Over 20 million individuals had their personal and medical information compromised earlier this month during a data breach at American Medical Collection Agency (AMCA) that affected Quest Diagnostics, LabCorp, and Opko customers. The highly sensitive and personal nature of the information stolen during the breach raises the significant question: How can I protect myself from medical identity theft? Here are just a few tips to help minimize your risk.
Whether it is your medical provider, pharmacy, or billing department, do not offer up any more information than is absolutely necessary. Obviously, you don’t want to hide pertinent information that could affect your care. Just don’t overshare. Especially when you are standing in line at a full pharmacy where anyone can overhear intimate details they can use steal your identity.
Check your medical records periodically for errors.

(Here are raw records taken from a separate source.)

(** Sequencing: the second part starts where the first returned. *)
Lemma advance_bind {A B} (p : prog Op Req A) (f : A -> prog Op Req B) st :
  advance perform (bind p f) st =
  let '(st1, log1, p1) := advance perform p st in
  match p1 with
  | Ret a =>
      let '(st2, log2, p2) := advance perform (f a) st1 in
      (st2, log1 ++ log2, p2)
  | _ => (st1, log1, bind p1 f)
  end.
Proof.
  revert st. induction p as [a|e|Y o k IH|Y r k]; intros st.
  - cbn. by destruct (advance perform (f a) st) as [[st2 log2] p2].
  - done.
  - cbn [bind advance]. destruct (perform Y o st) as [x st1].
    rewrite IH.
    pose proof (advance_not_Do (k x) st1) as HDo.
    destruct (advance perform (k x) st1) as [[st2 log] q].
    destruct q as [a|e|Z o' k'|Z r k']; [|done| |done].
    + by destruct (advance perform (f a) st2) as [[st3 log3] p3].
    + by destruct (HDo Z o' k').
  - done.
Qed.

(** Catching: the handler starts where the body threw. *)
Lemma advance_try_catch {A} (p : prog Op Req A) h st :
  advance perform (try_catch p h) st =
  let '(st1, log1, p1) := advance perform p st in
  match p1 with
  | Throw e =>
      let '(st2, log2, p2) := advance perform (h e) st1 in
      (st2, log1 ++ log2, p2)
  | _ => (st1, log1, try_catch p1 h)
  end.
Proof.
  revert st. induction p as [a|e|Y o k IH|Y r k]; intros st.
  - done.
  - cbn. by destruct (advance perform (h e) st) as [[st2 log2] p2].
  - cbn [try_catch advance]. destruct (perform Y o st) as [x st1].
    rewrite IH.
    pose proof (advance_not_Do (k x) st1) as HDo.
    destruct (advance perform (k x) st1) as [[st2 log] q].
    destruct q as [a|e|Z o' k'|Z r k']; [done| | |done].
    + by destruct (advance perform (h e) st2) as [[st3 log3] p3].
    + by destruct (HDo Z o' k').
  - done.
Qed.

Lemma run_nil {A} (p : prog Op Req A) st :
  run perform [] p st =
  let '(st1, log1, p1) := advance perform p st in (st1, log1, p1, []).
Proof.
  cbn [run].
  by destruct (advance perform p st) as [[st1 log1] [a|e|Z o k|Z r k]].
Qed.
Lemma same_layout_a_b : same_layout layout_a layout_b.
Proof.
  assert (Hsub0 : same_items eq [(0, [0]); (1, [1])] [(1, [1]); (0, [0])]).
  { split; [| split].
    - unfold is_dict. simpl. apply NoDup_ListNoDup. repeat constructor; simpl; lia.
    - unfold is_dict. simpl. apply NoDup_ListNoDup. repeat constructor; simpl; lia.
    - intros k. simpl. repeat case_decide; subst; try lia; try reflexivity; exact I. }
  assert (Hsub1 : same_items eq [(0, [3; 2])] [(0, [3; 2])]).
  { split; [| split].
    - unfold is_dict. simpl. apply NoDup_ListNoDup. repeat constructor; simpl; lia.
    - unfold is_dict. simpl. apply NoDup_ListNoDup. repeat constructor; simpl; lia.
    - intros k. simpl. repeat case_decide; subst; try lia; try reflexivity; exact I. }
  split; [| split].
  - unfold is_dict. simpl. apply NoDup_ListNoDup. repeat constructor; simpl; lia.
  - unfold is_dict. simpl. apply NoDup_ListNoDup. repeat constructor; simpl; lia.
  - intros k. simpl. repeat case_decide; subst; try lia; try assumption; exact I.
Qed.

Lemma entity_dofs_key_canonical_witness :
  exists key,
    entity_dofs_key Z.leb layout_a = Ok key
    /\ entity_dofs_key Z.leb layout_b = Ok key
    /\ forall k sub sk dofs,
         getitem layout_a k = Ok sub -> getitem sub sk = Ok dofs ->
         exists row, In (k, row) key /\ In dofs row.
Proof.
  apply (entity_dofs_key_canonical Z.leb layout_a layout_b).
  - intros x y. lia.
  - intros x y z. lia.
  - intros x y. lia.
  - exact same_layout_a_b.
Defined.

Lemma max_work_functions_round_trip_witness :
  get_max_work_functions (mkFS 3 1 "P1" "U" 1 1 None None)
    (set_max_work_functions (mkFS 7 1 "P1" "V" 1 1 None None) 40 ∅) = 40.
Proof.
  apply (max_work_functions_round_trip (mkFS 7 1 "P1" "V" 1 1 None None)); reflexivity.
Defined.

(** ** The cache of maps *)

Lemma getitem_setitem_eq {K V : Type} `{EqDecision K} (d : dict K V) (k : K) (v : V) :
  getitem (setitem d k v) k = Ok v.
Proof.
  induction d as [| [k' v'] d IH]; simpl.
  - by rewrite decide_True.
  - destruct (decide (k' = k)) as [-> | Hne]; simpl.
    + by rewrite decide_True.
    + by rewrite decide_False.
Qed.
(** * Verification of the download orchestration core

    Shallow embedding of [downloader.py] (platform detection, configuration
    validation, yt-dlp command construction, single download, batch
    download and the command-line entry) and of [api.py] (the platform
    helper and the two endpoints), followed by the properties of the
    specification that concern them. *)

From Stdlib Require Import ZArith List String Ascii Bool Arith Lia.
From Stdlib Require Import Permutation DecimalString.
From Stdlib Require DecimalPos DecimalZ.
Import ListNotations.

Local Open Scope string_scope.
Local Open Scope list_scope.

(** String concatenation, kept apart from list concatenation. *)
Local Infix "+++" := String.append (at level 60, right associativity).

(* ================================================================== *)
(** * Python primitives used by the source *)
(* ================================================================== *)

Module Py.

(** Exceptions that are subclasses of [Exception].  Process-level
    interruptions ([KeyboardInterrupt], [SystemExit]) are not
    [Exception]s and are outside this model. *)
Inductive exn : Type :=
| ValueError (msg : string)
| TypeError (msg : string)
| FileNotFoundError (msg : string)
| OSError (msg : string)
| CalledProcessError (msg : string) (stderr : string)
| UnicodeDecodeError (msg : string)
| RuntimeError (msg : string).

(** [str(e)] *)
Definition str_exn (e : exn) : string :=
  match e with
  | ValueError m | TypeError m | FileNotFoundError m | OSError m
  | CalledProcessError m _ | UnicodeDecodeError m | RuntimeError m => m
  end.

(** The outcome of a call: a value, or a raised exception. *)
Inductive result (A : Type) : Type :=
| Returned (a : A)
| Raised (e : exn).
Arguments Returned {A} a.
Arguments Raised {A} e.
Lemma search_forgets_previous_results_witness :
  search (Sample.answers [Sample.C] [Sample.y_y])
         (Sample.loaded [Sample.A; Sample.B] [Sample.x_old] true) =
  search (Sample.answers [Sample.C] [Sample.y_y]) (Sample.typed "110001").
Proof.
  apply (@search_forgets_previous_results
           (Sample.answers [Sample.C] [Sample.y_y])
           (Sample.loaded [Sample.A; Sample.B] [Sample.x_old] true)
           (Sample.typed "110001")); reflexivity.
Defined.

(** ** Further properties of the source merge *)

Lemma filter_all (A : Type) (f : A -> bool) (l : list A) :
  (forall x, In x l -> f x = true) -> filter f l = l.
Proof.
  induction l as [|a l IH]; simpl; intros H; trivial.
  rewrite (H a (or_introl eq_refl)). f_equal. apply IH. intros x Hx. apply H. now right.
Qed.

Lemma filter_none (A : Type) (f : A -> bool) (l : list A) :
  (forall x, In x l -> f x = false) -> filter f l = [].
Proof.
  induction l as [|a l IH]; simpl; intros H; trivial.
  rewrite (H a (or_introl eq_refl)). apply IH. intros x Hx. apply H. now right.
Qed.

Lemma firstOccurrences_app (a b : list string) :
  NoDup a ->
  firstOccurrences (a ++ b) = a ++ filter (absent a) (firstOccurrences b).
Proof.
  induction 1 as [|x a Hx Ha IH]; simpl.
  - symmetry. apply filter_all. intros y _. now apply absent_true.
  - rewrite IH, filter_app, filter_twice. f_equal. f_equal.
    + apply filter_all. intros y Hy. apply negb_true_iff, String.eqb_neq. congruence.
    + apply filter_ext. intros y. rewrite absent_cons, String.eqb_sym. apply andb_comm.
Qed.

Lemma mergeSources_keeps_places (newSources prev : list Source) :
  NoDup (map uri prev) ->
  map uri (mergeSources newSources prev) =
  map uri prev ++
  filter (absent (map uri prev)) (firstOccurrences (map uri newSources)).
Proof.
  intros H. rewrite mergeSources_uris, map_app. now apply firstOccurrences_app.
Qed.

Lemma lastWithUri_app (u : string) (a b : list Source) :
  lastWithUri u (a ++ b) =
  match lastWithUri u b with
  | Some z => Some z
  | None => lastWithUri u a
  end.
Proof.
  unfold lastWithUri. rewrite rev_app_distr.
  induction (rev b) as [|t l IH]; simpl; trivial.
  destruct (String.eqb (uri t) u); trivial.
Qed.

Lemma find_by_uri (l : list Source) (x : Source) :
  NoDup (map uri l) -> In x l ->
  find (fun t => String.eqb (uri t) (uri x)) l = Some x.
Proof.
  induction l as [|t l IH]; simpl; intros ND Hin; [contradiction|].
  inversion ND as [|? ? Hout ND']; subst. destruct Hin as [->|Hin].
  - now rewrite String.eqb_refl.
  - destruct (String.eqb_spec (uri t) (uri x)) as [E|_]; [|now apply IH].
    exfalso. apply Hout. rewrite E. now apply in_map.
Qed.

Lemma lastWithUri_only (l : list Source) (x : Source) :
  NoDup (map uri l) -> In x l -> lastWithUri (uri x) l = Some x.
Proof.
  intros ND Hin. unfold lastWithUri. apply find_by_uri.
  - rewrite map_rev. now apply NoDup_rev.
  - now apply in_rev in Hin.
Qed.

You have the right under the Health Insurance Portability and Accountability Act (HIPAA) to have access to your own medical records. Make sure the information in your chart is accurate. If you find a medical error, or suspect suspicious activity, notify your health care provider and health insurer immediately. Your insurance company’s fraud department can walk you thru what to do next. If fraud is identified, report the fraud to the Federal Trade Commission (FTC) via an identity theft report as soon as possible.
While you are getting your records, verify just how secure those records are by asking questions.
Your health care provider’s health information management department should be able to tell you exactly how they are protecting your personal and medical information. Push-back for asking questions raises a huge red flag of concern. Likewise, before you log in to your “patient portal” ensure the web address is secure. You should see “https” at the beginning of the URL.
AVS (After Visit Summary) are big pushes from electronic medical records.
This paperwork handed to you at the end of your visit is meant to contain important information and instructions to follow after your visit. NEVER throw that paper into a trash bin or leave it lying around. Shredding the document is the best protection. If you don’t own a shredder, you can tear it up yourself, or return it to your healthcare provider to shred at the next visit.